[Saved data entries]:
(** X12: on a valid geometry the pipeline never raises, for any photon
    count and generator: the run returns a result, [calculate_metrics]
    returns a dict from it, and the sensitivity in it is between 0 and
    100. *)
Theorem pipeline_returns_metrics (self : SPECTSimulator) (N : Z) (d : R) (g : rng) :
  valid_geometry (self_params self) ->
  exists r g' m s,
    simulate self N d g = inr (r, g')
    /\ calculate_metrics self r = inr m
    /\ dict_get m "sensitivity" = Some s
    /\ 0 <= s <= 100.
Proof.
  intros Hv.
  destruct (simulate_then_metrics self N d g Hv)
    as (r & g' & m & s & f & u & Hsim & Hm & Hs & _ & _ & Hrange).
  exists r, g', m, s. auto.
Qed.

Local Abbreviation point := (optimize_point rng random_sample standard_normal).
Local Abbreviation lengths := (optimize_lengths rng random_sample standard_normal).
Local Abbreviation diameters := (optimize_diameters rng random_sample standard_normal).
Local Abbreviation optimize := (optimize_collimator rng random_sample standard_normal).

(** One point of the grid with positive dimensions returns its row. *)
Lemma optimize_point_returns (diameter length : R) (num_photons : Z) (g : rng) :
  0 < diameter -> 0 < length ->
  exists row g',
    point diameter length num_photons g = inr (row, g')
    /\ opt_hole_diameter row = diameter
    /\ opt_hole_length row = length
    /\ 0 <= opt_sensitivity row <= 100.
Proof.
  intros Hd Hl. unfold optimize_point, CollimatorParams_init, SPECTSimulator_init.
  cbn [bind ret material dict_get MATERIALS String.eqb Ascii.eqb Bool.eqb].
  set (sim := Build_SPECTSimulator _ _).
  assert (valid_geometry (self_params sim)) as Hv.
  { unfold valid_geometry. cbn. repeat split; try lra; lia. }
  destruct (simulate_then_metrics sim num_photons 100.0 g Hv)
    as (r & g' & m & s & f & u & Hsim & Hm & Hs & Hf & Hu & Hrange).
  rewrite Hsim. cbn [bind]. rewrite Hm. cbn [bind].
  unfold getitem. rewrite Hs, Hf, Hu. cbn [bind ret].
  do 2 eexists. split; [reflexivity |]. cbn. auto.
Qed.

Lemma optimize_lengths_returns (diameter : R) (num_photons : Z) :
  0 < diameter ->
  forall (hole_lengths : list R) (results : list OptimizeRow) (g : rng),
  Forall (fun l => 0 < l) hole_lengths ->
  exists rows g',
    lengths diameter hole_lengths num_photons results g = inr (results ++ rows, g')
    /\ map (fun row => (opt_hole_diameter row, opt_hole_length row)) rows
       = map (fun l => (diameter, l)) hole_lengths
    /\ Forall (fun row => 0 <= opt_sensitivity row <= 100) rows.
Proof.
  intros Hd. induction hole_lengths as [| l ls IH]; intros results g Hpos.
  - exists [], g. rewrite app_nil_r. repeat split; constructor.
  - inversion Hpos as [| ? ? Hl Hls]; subst.
    destruct (optimize_point_returns diameter l num_photons g Hd Hl)
      as (row & g1 & Hpt & Hrd & Hrl & Hrs).
    destruct (IH (results ++ [row]) g1 Hls) as (rows & g' & Hrun & Hmap & Hall).
    exists (row :: rows), g'. cbn [optimize_lengths]. rewrite Hpt. cbn [bind].
    rewrite Hrun, <- app_assoc. cbn [app map].
    split; [reflexivity |]. split; [now rewrite Hrd, Hrl, Hmap | now constructor].
Qed.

[Exercise aim]:
All that should be written out is the stretch of lines above between the one holding "unfold valid_geometry. cbn." and the one holding "forall (hole_lengths : list", inclusive, exactly as given.

[Result below]:
  { unfold valid_geometry. cbn. repeat split; try lra; lia. }
  destruct (simulate_then_metrics sim num_photons 100.0 g Hv)
    as (r & g' & m & s & f & u & Hsim & Hm & Hs & Hf & Hu & Hrange).
  rewrite Hsim. cbn [bind]. rewrite Hm. cbn [bind].
  unfold getitem. rewrite Hs, Hf, Hu. cbn [bind ret].
  do 2 eexists. split; [reflexivity |]. cbn. auto.
Qed.

Lemma optimize_lengths_returns (diameter : R) (num_photons : Z) :
  0 < diameter ->
  forall (hole_lengths : list R) (results : list OptimizeRow) (g : rng),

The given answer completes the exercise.